### [TASK DETAILS]
Look through the data below for the line with "Stopping \/ s = Stopped)", and transcribe it exactly together with each line after it up to and including the line with "(** How a run ends. *)". Give nothing else.
:::::
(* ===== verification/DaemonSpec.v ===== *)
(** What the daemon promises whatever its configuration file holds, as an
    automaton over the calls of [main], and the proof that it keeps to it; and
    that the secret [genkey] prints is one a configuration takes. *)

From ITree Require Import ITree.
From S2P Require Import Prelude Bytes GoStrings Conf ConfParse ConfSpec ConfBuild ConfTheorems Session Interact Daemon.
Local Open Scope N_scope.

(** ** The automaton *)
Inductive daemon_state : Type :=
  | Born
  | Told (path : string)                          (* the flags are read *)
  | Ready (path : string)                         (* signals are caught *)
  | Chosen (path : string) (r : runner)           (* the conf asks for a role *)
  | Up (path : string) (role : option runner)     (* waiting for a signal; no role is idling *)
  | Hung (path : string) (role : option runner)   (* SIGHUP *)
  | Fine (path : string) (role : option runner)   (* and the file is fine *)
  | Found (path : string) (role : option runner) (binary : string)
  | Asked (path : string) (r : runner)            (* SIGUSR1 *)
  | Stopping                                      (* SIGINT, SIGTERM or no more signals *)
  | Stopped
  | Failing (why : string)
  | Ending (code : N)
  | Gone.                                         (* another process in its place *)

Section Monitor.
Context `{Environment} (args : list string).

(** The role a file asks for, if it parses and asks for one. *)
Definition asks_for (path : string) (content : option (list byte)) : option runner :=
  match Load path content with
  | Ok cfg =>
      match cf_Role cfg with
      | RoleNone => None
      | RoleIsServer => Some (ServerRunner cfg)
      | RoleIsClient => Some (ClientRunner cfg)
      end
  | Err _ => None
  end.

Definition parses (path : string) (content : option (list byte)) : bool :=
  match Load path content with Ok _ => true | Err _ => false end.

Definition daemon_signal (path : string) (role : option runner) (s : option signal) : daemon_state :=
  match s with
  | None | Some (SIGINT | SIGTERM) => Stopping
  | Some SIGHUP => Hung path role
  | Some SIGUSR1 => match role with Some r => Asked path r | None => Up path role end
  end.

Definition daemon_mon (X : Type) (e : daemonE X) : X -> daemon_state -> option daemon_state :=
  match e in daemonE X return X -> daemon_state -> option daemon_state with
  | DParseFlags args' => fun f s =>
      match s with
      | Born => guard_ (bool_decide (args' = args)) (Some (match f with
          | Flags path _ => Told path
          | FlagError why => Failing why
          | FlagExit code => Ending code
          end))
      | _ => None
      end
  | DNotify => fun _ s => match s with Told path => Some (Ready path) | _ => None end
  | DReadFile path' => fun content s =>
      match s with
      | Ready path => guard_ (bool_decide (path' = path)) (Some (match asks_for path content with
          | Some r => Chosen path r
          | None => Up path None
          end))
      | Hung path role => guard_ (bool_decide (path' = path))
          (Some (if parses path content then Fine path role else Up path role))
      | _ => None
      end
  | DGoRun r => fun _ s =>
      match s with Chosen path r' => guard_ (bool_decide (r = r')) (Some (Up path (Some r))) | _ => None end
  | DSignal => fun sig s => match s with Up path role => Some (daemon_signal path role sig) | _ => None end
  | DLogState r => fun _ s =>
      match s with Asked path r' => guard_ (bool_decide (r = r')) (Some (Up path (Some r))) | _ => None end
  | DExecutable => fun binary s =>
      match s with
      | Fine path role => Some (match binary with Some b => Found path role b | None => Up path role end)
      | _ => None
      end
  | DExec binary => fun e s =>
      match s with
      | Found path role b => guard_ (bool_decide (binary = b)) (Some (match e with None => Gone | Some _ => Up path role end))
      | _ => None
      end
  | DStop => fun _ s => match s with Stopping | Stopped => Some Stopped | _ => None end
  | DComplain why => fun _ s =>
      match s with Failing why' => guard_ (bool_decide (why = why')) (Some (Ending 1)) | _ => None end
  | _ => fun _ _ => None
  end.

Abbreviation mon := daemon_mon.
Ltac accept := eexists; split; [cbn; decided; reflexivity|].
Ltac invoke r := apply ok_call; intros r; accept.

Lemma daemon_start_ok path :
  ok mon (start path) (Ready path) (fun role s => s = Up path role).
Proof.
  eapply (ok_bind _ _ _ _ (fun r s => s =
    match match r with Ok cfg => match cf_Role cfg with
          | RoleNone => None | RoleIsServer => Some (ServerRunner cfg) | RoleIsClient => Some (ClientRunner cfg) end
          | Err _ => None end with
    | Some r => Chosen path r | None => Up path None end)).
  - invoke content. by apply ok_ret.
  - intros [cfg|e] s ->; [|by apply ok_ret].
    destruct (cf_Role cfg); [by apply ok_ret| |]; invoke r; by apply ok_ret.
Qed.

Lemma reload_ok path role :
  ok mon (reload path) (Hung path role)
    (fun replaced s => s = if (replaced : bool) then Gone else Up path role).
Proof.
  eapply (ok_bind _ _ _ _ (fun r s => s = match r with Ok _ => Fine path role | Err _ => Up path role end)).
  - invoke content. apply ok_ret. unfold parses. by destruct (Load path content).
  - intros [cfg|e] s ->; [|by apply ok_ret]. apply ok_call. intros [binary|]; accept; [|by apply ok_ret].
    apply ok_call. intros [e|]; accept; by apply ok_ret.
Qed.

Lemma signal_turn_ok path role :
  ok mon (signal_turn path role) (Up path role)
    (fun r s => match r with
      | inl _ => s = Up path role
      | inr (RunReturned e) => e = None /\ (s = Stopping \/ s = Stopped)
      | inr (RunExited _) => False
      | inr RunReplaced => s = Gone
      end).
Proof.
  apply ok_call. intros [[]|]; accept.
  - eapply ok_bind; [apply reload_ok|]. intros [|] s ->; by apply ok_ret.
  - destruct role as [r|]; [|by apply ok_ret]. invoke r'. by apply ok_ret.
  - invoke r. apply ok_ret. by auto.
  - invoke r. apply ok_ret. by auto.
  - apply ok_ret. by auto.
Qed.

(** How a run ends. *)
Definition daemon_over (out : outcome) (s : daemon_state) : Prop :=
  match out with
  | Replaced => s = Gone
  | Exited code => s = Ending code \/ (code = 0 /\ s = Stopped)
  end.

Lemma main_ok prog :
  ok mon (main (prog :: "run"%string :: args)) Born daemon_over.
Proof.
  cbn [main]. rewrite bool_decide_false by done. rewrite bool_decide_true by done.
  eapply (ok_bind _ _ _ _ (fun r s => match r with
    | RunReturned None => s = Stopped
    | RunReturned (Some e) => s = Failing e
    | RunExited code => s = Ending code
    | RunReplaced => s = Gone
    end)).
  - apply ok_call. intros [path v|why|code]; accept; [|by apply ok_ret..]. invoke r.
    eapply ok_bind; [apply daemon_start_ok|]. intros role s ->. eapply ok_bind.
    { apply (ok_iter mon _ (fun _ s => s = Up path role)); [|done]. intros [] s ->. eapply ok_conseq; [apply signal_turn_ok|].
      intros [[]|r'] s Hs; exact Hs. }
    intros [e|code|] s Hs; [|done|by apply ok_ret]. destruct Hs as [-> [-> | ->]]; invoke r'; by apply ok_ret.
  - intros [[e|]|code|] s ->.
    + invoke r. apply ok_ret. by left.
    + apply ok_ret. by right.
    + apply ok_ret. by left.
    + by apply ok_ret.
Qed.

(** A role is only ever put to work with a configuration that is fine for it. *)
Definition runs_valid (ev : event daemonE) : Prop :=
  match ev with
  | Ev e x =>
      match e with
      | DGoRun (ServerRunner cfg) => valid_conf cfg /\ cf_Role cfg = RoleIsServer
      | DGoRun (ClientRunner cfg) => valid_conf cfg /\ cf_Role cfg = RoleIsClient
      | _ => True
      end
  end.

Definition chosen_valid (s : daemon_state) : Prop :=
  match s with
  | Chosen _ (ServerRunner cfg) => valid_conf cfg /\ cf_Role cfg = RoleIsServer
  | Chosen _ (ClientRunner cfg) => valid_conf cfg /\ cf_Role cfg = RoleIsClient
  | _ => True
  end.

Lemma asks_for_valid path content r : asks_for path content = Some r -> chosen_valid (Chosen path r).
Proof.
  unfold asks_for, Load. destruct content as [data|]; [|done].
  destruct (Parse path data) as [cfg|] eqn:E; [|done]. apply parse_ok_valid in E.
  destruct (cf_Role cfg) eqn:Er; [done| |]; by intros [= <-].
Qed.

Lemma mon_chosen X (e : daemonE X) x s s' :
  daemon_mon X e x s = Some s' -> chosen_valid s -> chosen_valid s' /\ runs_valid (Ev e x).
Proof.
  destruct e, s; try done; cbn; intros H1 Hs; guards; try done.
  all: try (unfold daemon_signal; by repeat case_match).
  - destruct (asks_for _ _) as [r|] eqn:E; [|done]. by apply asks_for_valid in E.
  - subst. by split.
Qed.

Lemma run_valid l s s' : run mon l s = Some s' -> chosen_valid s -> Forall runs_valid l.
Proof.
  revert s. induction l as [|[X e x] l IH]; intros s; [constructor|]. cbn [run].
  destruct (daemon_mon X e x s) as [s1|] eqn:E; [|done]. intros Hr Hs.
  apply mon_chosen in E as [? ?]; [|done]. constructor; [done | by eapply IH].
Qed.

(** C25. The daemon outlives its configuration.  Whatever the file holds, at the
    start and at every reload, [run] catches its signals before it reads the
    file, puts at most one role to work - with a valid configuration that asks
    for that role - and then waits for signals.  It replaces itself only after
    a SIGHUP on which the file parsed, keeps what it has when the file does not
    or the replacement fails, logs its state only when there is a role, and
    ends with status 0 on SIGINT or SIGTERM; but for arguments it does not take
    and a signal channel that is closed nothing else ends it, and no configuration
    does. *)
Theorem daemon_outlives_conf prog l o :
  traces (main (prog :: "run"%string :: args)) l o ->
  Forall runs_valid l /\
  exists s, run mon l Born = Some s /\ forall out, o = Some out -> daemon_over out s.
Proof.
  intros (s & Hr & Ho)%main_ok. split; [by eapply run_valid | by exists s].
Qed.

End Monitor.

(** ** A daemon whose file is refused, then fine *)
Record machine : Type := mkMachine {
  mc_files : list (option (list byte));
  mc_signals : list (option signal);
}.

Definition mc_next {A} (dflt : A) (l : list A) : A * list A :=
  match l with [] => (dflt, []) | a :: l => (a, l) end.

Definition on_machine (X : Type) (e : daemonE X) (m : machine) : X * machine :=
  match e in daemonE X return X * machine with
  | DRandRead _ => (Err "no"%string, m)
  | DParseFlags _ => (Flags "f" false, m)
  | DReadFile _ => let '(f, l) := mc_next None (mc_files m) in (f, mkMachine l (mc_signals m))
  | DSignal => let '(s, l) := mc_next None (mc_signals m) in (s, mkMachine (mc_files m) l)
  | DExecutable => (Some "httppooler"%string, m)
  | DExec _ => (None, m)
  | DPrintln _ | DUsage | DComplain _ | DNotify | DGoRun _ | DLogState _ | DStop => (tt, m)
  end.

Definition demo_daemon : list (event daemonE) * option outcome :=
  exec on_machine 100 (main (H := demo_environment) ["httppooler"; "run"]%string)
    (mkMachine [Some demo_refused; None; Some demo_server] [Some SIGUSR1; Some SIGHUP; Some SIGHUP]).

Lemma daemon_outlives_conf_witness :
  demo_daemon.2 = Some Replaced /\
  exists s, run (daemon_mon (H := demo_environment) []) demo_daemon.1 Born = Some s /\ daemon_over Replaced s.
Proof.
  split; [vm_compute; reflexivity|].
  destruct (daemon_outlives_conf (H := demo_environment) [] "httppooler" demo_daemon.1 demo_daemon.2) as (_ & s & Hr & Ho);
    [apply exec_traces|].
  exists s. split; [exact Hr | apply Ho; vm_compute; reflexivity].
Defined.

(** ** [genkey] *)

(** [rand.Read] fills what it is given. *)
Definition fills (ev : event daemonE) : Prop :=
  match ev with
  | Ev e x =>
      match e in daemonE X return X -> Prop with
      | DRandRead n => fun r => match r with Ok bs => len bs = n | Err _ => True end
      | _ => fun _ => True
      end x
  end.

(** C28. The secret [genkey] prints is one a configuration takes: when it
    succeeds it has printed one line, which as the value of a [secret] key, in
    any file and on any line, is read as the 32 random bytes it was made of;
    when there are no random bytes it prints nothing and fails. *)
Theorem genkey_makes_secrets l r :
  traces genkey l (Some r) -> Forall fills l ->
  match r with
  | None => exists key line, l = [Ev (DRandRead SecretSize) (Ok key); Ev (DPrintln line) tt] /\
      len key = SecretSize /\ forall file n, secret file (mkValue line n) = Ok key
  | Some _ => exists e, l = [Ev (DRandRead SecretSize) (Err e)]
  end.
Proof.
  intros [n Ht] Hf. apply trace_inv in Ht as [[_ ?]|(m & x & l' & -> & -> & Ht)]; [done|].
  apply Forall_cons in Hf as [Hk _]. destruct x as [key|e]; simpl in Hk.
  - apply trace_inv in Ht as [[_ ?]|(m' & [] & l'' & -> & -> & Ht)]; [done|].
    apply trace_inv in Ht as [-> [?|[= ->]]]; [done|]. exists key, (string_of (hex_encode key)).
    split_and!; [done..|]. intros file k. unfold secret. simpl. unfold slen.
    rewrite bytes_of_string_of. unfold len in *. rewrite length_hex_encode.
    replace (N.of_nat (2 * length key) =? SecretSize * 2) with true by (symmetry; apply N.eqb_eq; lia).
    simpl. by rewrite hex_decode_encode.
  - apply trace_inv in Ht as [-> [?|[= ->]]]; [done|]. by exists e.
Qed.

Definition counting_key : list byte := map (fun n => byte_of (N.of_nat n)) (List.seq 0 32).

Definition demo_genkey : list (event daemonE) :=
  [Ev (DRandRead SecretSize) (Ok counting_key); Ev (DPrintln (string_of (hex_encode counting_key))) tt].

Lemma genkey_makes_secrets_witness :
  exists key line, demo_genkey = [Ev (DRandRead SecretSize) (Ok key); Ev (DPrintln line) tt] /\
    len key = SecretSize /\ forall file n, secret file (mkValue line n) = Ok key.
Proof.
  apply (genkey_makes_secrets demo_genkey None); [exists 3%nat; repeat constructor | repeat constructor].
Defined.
:::::
### [YOUR RESPONSE]
      | inr (RunReturned e) => e = None /\ (s = Stopping \/ s = Stopped)
      | inr (RunExited _) => False
      | inr RunReplaced => s = Gone
      end).
Proof.
  apply ok_call. intros [[]|]; accept.
  - eapply ok_bind; [apply reload_ok|]. intros [|] s ->; by apply ok_ret.
  - destruct role as [r|]; [|by apply ok_ret]. invoke r'. by apply ok_ret.
  - invoke r. apply ok_ret. by auto.
  - invoke r. apply ok_ret. by auto.
  - apply ok_ret. by auto.
Qed.

(** How a run ends. *)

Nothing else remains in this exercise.